Although TV is at heart a collaborative medium, most of the best shows currently on Channel 4 and its youth-focused offshoot E4 – the likes of Black Mirror, Derek, Cardinal Burns and Utopia (pictured) – are very much authored pieces, with a strong creative vision at their heart. Given this, it’s surprising to hear of the channel’s growing reputation among the UK production community for unhelpful interference in the creative process.

Channel 4 has still not found a mainstream hit to fill the gap left by Big Brother. Not all shows succeed, of course, but the way they fail can provide insight. Channel 4’s recent attempts to exploit its prime on-screen talent have the whiff of panic, from the overformatted Hotel GB to the lame dating show Baggage, hosted by an uncomfortable-looking Gok Wan. One agent subsequently coined the word “Gokked,” to describe a star being forced to appear in a cheesy show, to the possible detriment of his reputation.

It’s not all Channel 4’s fault, however. This is a wider issue for the TV industry. It is undoubtedly an industry in transition, one that recognises the importance of change, even if it cannot yet articulate or harness it.
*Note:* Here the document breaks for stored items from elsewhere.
(* ===== verification/ExecutionProps.v ===== *)
(** * Safety of execution runs

    Every call on a run is atomic, and the reachable runs satisfy the
    invariants that make execution safe: one active action, verified
    predecessors, complete evidence, ordered events. *)

From stdpp Require Import relations.
From S2P Require Import Prelude Model Reach Graph GraphOrder GraphValid State Action Contract.
From S2P Require Import ContractProps Evidence Prerequisites Effects Report PlanOrder Compose.
From S2P Require Import ComposeProps Simulate SimulateProps Wire Observation Execution.

Implicit Types (run : ExecutionRun) (i j : ActionId) (r : ActionRun).

(** ** The calls *)

Module RunOp.
Inductive RunOp :=
| BeginCheck (action : ActionId)
| RecordAdmission (report : AdmissionReport)
| MarkDispatchStarted (action : ActionId)
| MarkPreDispatchFailed (action : ActionId) (reason : string)
| RecordCompletion (completion : BackendCompletion)
| RecordVerification (report : VerificationReport)
| MarkOutcomeUnknown (action : ActionId) (reason : string)
| RecordProgress (action : ActionId) (detail : string)
| RecordGoalVerification (report : GoalVerificationReport).
End RunOp.
Abbreviation RunOp := RunOp.RunOp.

Definition run_op (op : RunOp) : Exec unit :=
  match op with
  | RunOp.BeginCheck a => begin_check a
  | RunOp.RecordAdmission rep => let! _ := record_admission rep in exec_return tt
  | RunOp.MarkDispatchStarted a => mark_dispatch_started a
  | RunOp.MarkPreDispatchFailed a reason => mark_pre_dispatch_failed a reason
  | RunOp.RecordCompletion c => record_completion c
  | RunOp.RecordVerification rep => let! _ := record_verification rep in exec_return tt
  | RunOp.MarkOutcomeUnknown a reason => mark_outcome_unknown a reason
  | RunOp.RecordProgress a detail => record_progress a detail
  | RunOp.RecordGoalVerification rep => let! _ := record_goal_verification rep in exec_return tt
  end.

(** ** Atomic computations *)

(** From [run], [m] reports an error and leaves [run] alone, or succeeds with
    [Q]; it does not panic. *)
Definition atomic {A} run (m : Exec A) (Q : A → ExecutionRun → Prop) : Prop :=
  match m run with
  | (run', Ok a) => Q a run'
  | (run', Err (Reported _)) => run' = run
  | (_, Err _) => False
  end.

Lemma atomic_reading {A B} run (f : ExecutionRun → executing A) (k : A → Exec B) Q :
  returns (λ a, atomic run (k a) Q) (f run) → atomic run (let! x := reading f in k x) Q.
Proof. unfold atomic, exec_bind, reading. by destruct (f run) as [a|[]]. Qed.

Lemma atomic_ok {A} run (m : Exec A) Q a run' :
  m run = (run', Ok a) → Q a run' → atomic run m Q.
Proof. unfold atomic. by intros ->. Qed.

Lemma atomic_mono {A} run (m : Exec A) (Q Q' : A → ExecutionRun → Prop) :
  atomic run m Q → (∀ a run', Q a run' → Q' a run') → atomic run m Q'.
Proof. unfold atomic. destruct (m run) as [run' [a|[]]]; auto. Qed.

Lemma atomic_bind_return {A B} run (m : Exec A) (k : A → B) (Q : B → ExecutionRun → Prop) :
  atomic run m (λ a run', Q (k a) run') → atomic run (let! x := m in exec_return (k x)) Q.
Proof. unfold atomic, exec_bind, exec_return. by destruct (m run) as [run' [a|[]]]. Qed.

Lemma exec_bind_ok {A B} run run' (m : Exec A) (k : A → Exec B) a :
  m run = (run', Ok a) → exec_bind m k run = k a run'.
Proof. unfold exec_bind. by intros ->. Qed.

(** ** Mutations as pure functions *)

Definition pushed (kind : RunEventKind) run : ExecutionRun :=
  set_events
    ((if length run.(ExecutionRun.events) =? MAX_RUN_EVENTS
      then tail run.(ExecutionRun.events) else run.(ExecutionRun.events)) ++
     [RunEvent.mk run.(ExecutionRun.run_id) run.(ExecutionRun.next_event_sequence) kind])
    (run.(ExecutionRun.next_event_sequence) + 1)%N run.

Definition altered i (f : ActionRun → ActionRun) run : ExecutionRun :=
  set_actions (alter f i run.(ExecutionRun.actions)) run.

Definition moved i (s : ActionRunState) run : ExecutionRun :=
  pushed (RunEventKind.ActionState i s) (altered i (with_state s) run).

Definition has_capacity (n : N) run : Prop :=
  (run.(ExecutionRun.next_event_sequence) + n <= u64_MAX)%N.

Lemma ensure_event_capacity_ok n run :
  returns (λ _, has_capacity n run) (snd (ensure_event_capacity n run)).
Proof.
  unfold ensure_event_capacity, reading, u64_checked_add, has_capacity. simpl.
  destruct (N.leb_spec (ExecutionRun.next_event_sequence run + n) u64_MAX); done.
Qed.

Lemma atomic_capacity {B} n run (k : unit → Exec B) Q :
  (has_capacity n run → atomic run (k tt) Q) →
  atomic run (let! x := ensure_event_capacity n in k x) Q.
Proof.
  intros Hk. apply atomic_reading. pose proof (ensure_event_capacity_ok n run) as Hc.
  unfold ensure_event_capacity, reading in Hc. simpl in Hc.
  by destruct (let? _ := _ in _) as [[]|[]]; simpl in *; auto.
Qed.

Lemma push_event_eq kind run : has_capacity 1 run → push_event kind run = (pushed kind run, Ok tt).
Proof.
  unfold has_capacity, push_event, exec_bind, ensure_event_capacity, reading, u64_checked_add.
  intros Hc. by rewrite (proj2 (N.leb_le _ _) Hc).
Qed.

Lemma update_action_eq i f run r :
  run.(ExecutionRun.actions) !! i = Some r → update_action i f run = (altered i f run, Ok tt).
Proof.
  intros Hi. unfold update_action, altered. rewrite Hi. do 3 f_equal.
  symmetry. apply list_eq. intros j. destruct (decide (i = j)) as [->|Hne].
  - rewrite list_lookup_alter_eq, Hi, list_lookup_insert_eq by (by eapply lookup_lt_Some). done.
  - by rewrite list_lookup_alter_ne, list_lookup_insert_ne.
Qed.

Lemma set_state_eq i s run r :
  run.(ExecutionRun.actions) !! i = Some r → has_capacity 1 run →
  set_state i s run = (moved i s run, Ok tt).
Proof.
  intros Hi Hc. unfold set_state.
  rewrite (exec_bind_ok run run _ _ tt), (exec_bind_ok run (altered i (with_state s) run) _ _ tt).
  - apply push_event_eq. by destruct run.
  - by eapply update_action_eq.
  - unfold ensure_event_capacity, reading, u64_checked_add. by rewrite (proj2 (N.leb_le _ _) Hc).
Qed.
As Sky’s Stuart Murphy observed recently, the whole industry is waiting for the next breakthrough TV show that defines the multiscreen, connected era. Such a show would enable C4 to use its raft of new digital products and platforms to deepen engagement with viewers and create new opportunities for advertisers.

The question is whether Channel 4 will be the natural home of this next defining program. Or, in an era where the way we watch television content is being revolutionised, does it need an overhaul of its content strategy first?